Copy verbatim the block of lines in the entries below whose first line contains "From Stdlib Require Import ZArith Lia." and whose last line contains "Definition kMinAverageChainLength := 1.". Leave out all other lines.

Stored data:
━━━━━━━━━━━━━━━━

(* ===== verification/Lhash.v ===== *)
(** Hash tables of pointers: crypto/lhash/lhash.c, against finite maps. *)

From Stdlib Require Import ZArith Lia.
From stdpp Require Import base list option gmap.
From S2P Require Import Prelude.

(** * State *)

(** An item of a chain, at an address; its [next] pointer is its place in the chain. *)
Record LHASH_ITEM := mk_ITEM {
  addr : Z;
  data : Z;
  hash : Z
}.

Record LHASH := mk_LHASH {
  num_items : Z;
  buckets : list (list LHASH_ITEM);
  num_buckets : Z;
  callback_depth : Z
}.

Definition NULL := 0.
Definition UINT_MAX := 4294967295.
Definition kMinNumBuckets := 16.
Definition kMaxAverageChainLength := 2.
Definition kMinAverageChainLength := 1.

Definition set_buckets (lh : LHASH) (b : list (list LHASH_ITEM)) (n : Z) : LHASH :=
  mk_LHASH (num_items lh) b n (callback_depth lh).
Definition set_num_items (lh : LHASH) (n : Z) : LHASH :=
  mk_LHASH n (buckets lh) (num_buckets lh) (callback_depth lh).
Definition set_depth (lh : LHASH) (n : Z) : LHASH :=
  mk_LHASH (num_items lh) (buckets lh) (num_buckets lh) n.

Definition bucket (lh : LHASH) (i : Z) : list LHASH_ITEM := nth (Z.to_nat i) (buckets lh) [].
Definition set_bucket (lh : LHASH) (i : Z) (c : list LHASH_ITEM) : LHASH :=
  set_buckets lh (<[Z.to_nat i := c]> (buckets lh)) (num_buckets lh).

(** * Operations

    [hash_func] and [comp] are the functions given to [lh_new]. What malloc
    returns is an argument of each operation that calls it: whether an array or
    the table could be allocated, the address of an item. *)

Section Lhash.
  Variable hash_func : Z -> Z.
  Variable comp : Z -> Z -> Z.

━━━━━━━━━━━━━━━━

REPLY TO THE EXERCISE:
From Stdlib Require Import ZArith Lia.
From stdpp Require Import base list option gmap.
From S2P Require Import Prelude.

(** * State *)

(** An item of a chain, at an address; its [next] pointer is its place in the chain. *)
Record LHASH_ITEM := mk_ITEM {
  addr : Z;
  data : Z;
  hash : Z
}.

Record LHASH := mk_LHASH {
  num_items : Z;
  buckets : list (list LHASH_ITEM);
  num_buckets : Z;
  callback_depth : Z
}.

Definition NULL := 0.
Definition UINT_MAX := 4294967295.
Definition kMinNumBuckets := 16.
Definition kMaxAverageChainLength := 2.
Definition kMinAverageChainLength := 1.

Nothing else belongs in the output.